§ Try it
A single stretch of the material below is to be transcribed exactly, starting at the line with "256 * le_word bs'" and ending after the line with "msg ++ [128]".

§ Information shown
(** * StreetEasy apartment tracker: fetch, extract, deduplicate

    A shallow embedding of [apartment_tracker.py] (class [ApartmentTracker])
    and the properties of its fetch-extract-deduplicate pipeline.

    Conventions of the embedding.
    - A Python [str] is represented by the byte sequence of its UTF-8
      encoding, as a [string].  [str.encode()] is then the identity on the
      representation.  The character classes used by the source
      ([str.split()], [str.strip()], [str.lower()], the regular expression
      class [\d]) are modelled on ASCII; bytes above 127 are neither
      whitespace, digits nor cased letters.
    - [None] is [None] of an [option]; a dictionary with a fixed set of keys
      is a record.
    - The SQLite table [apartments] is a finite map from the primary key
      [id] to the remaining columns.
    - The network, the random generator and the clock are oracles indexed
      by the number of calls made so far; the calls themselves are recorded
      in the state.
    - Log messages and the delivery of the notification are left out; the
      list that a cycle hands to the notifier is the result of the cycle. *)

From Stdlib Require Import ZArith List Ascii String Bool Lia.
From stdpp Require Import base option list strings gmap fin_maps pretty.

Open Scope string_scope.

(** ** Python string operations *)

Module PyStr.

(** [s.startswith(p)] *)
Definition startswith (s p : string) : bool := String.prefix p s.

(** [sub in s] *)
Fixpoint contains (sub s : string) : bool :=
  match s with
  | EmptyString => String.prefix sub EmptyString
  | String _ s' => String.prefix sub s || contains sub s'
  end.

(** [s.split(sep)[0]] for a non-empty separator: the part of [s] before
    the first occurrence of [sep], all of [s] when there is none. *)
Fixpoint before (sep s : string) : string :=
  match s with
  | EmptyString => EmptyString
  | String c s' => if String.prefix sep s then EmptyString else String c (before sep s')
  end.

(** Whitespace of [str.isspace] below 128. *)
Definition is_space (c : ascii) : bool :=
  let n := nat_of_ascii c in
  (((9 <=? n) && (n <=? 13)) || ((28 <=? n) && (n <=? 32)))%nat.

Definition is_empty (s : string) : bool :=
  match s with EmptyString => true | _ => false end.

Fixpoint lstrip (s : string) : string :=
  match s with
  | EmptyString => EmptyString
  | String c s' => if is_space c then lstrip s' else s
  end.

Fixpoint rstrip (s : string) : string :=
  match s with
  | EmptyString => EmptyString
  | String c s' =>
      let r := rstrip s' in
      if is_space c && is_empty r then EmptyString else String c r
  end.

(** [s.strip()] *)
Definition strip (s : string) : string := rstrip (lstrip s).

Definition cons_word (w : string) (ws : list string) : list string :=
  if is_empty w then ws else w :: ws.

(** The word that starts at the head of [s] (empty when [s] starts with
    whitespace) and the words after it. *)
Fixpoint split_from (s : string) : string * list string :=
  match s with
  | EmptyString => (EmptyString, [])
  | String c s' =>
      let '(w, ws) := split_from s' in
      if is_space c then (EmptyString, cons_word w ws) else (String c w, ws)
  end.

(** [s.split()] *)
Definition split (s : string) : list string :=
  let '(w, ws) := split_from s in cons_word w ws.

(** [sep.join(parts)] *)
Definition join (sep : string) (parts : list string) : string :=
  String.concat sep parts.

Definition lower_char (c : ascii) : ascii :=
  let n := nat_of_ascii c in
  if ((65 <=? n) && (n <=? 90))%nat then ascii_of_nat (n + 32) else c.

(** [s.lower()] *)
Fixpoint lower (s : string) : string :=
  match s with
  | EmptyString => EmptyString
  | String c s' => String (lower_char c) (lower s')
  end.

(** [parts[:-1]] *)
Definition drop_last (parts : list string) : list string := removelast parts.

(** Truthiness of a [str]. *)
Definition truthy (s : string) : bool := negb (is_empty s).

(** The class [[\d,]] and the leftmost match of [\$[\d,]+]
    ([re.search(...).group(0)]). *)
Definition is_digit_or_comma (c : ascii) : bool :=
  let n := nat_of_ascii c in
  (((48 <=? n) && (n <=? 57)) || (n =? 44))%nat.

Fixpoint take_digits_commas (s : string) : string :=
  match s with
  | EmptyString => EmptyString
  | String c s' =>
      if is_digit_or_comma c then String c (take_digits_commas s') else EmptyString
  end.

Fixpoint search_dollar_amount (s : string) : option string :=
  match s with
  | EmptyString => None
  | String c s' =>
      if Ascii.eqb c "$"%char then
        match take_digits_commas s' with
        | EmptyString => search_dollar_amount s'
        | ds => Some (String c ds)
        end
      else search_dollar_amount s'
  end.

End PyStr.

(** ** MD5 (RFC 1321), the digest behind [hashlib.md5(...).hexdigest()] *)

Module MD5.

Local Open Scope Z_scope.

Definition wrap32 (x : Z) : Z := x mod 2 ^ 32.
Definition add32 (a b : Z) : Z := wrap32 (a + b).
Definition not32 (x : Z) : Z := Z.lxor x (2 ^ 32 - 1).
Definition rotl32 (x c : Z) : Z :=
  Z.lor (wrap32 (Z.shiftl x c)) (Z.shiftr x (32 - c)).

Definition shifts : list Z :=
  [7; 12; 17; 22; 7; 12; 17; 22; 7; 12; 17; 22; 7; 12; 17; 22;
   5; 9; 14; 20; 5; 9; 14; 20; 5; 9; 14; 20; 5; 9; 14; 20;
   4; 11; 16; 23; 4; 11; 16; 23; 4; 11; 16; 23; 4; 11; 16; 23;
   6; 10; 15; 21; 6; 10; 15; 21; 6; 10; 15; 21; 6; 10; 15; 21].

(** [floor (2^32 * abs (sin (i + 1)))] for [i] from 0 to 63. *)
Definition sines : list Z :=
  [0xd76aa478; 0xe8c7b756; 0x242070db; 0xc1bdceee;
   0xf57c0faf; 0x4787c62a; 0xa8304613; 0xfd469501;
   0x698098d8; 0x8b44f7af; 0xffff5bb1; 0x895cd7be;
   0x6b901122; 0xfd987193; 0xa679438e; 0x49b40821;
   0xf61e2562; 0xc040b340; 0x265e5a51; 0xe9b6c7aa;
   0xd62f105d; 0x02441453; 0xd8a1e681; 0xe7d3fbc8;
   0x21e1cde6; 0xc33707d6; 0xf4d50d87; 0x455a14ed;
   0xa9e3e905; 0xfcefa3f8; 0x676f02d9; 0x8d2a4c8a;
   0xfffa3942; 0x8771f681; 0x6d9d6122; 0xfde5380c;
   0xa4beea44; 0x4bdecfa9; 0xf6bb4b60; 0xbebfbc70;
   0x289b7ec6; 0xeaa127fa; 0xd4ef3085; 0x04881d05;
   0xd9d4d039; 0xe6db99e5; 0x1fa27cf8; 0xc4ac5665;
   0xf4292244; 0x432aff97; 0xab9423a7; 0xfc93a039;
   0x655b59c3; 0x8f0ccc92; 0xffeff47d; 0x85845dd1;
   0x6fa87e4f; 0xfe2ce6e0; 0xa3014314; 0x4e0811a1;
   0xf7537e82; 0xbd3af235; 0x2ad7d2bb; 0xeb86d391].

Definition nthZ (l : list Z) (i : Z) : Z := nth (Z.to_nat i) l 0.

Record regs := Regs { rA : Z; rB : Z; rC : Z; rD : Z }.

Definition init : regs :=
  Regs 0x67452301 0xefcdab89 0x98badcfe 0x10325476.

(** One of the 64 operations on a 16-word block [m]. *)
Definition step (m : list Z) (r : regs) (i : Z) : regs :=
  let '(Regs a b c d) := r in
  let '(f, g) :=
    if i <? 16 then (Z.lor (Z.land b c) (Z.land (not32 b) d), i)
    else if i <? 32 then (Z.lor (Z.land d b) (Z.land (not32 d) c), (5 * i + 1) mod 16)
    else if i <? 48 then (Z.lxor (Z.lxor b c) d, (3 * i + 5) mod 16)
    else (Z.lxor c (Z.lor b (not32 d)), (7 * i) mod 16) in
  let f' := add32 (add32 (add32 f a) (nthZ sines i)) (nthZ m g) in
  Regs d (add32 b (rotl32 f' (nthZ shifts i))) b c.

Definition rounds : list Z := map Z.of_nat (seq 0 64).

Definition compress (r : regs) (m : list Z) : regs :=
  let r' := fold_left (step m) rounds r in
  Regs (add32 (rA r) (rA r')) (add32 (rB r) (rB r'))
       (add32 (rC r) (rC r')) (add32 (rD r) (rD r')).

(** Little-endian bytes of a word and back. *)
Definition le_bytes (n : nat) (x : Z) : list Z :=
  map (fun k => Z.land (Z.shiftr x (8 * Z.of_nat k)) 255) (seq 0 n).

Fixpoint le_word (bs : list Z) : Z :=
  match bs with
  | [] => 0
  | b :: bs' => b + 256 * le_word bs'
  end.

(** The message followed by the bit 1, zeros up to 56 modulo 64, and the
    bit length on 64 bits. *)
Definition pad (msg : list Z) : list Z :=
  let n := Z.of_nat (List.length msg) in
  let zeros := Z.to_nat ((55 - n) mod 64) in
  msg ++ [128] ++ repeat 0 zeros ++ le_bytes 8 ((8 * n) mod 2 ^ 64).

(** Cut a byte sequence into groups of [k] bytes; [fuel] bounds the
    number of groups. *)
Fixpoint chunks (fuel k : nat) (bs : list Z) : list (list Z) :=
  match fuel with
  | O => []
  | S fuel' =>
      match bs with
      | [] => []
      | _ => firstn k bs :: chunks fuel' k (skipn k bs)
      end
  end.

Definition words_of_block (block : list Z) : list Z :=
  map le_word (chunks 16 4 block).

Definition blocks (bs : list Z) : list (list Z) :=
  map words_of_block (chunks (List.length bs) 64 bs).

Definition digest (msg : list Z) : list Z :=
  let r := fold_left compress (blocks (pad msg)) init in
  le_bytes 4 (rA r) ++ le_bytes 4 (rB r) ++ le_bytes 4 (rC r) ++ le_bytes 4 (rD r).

§ Response box
  | b :: bs' => b + 256 * le_word bs'
  end.

(** The message followed by the bit 1, zeros up to 56 modulo 64, and the
    bit length on 64 bits. *)
Definition pad (msg : list Z) : list Z :=
  let n := Z.of_nat (List.length msg) in
  let zeros := Z.to_nat ((55 - n) mod 64) in
  msg ++ [128] ++ repeat 0 zeros ++ le_bytes 8 ((8 * n) mod 2 ^ 64).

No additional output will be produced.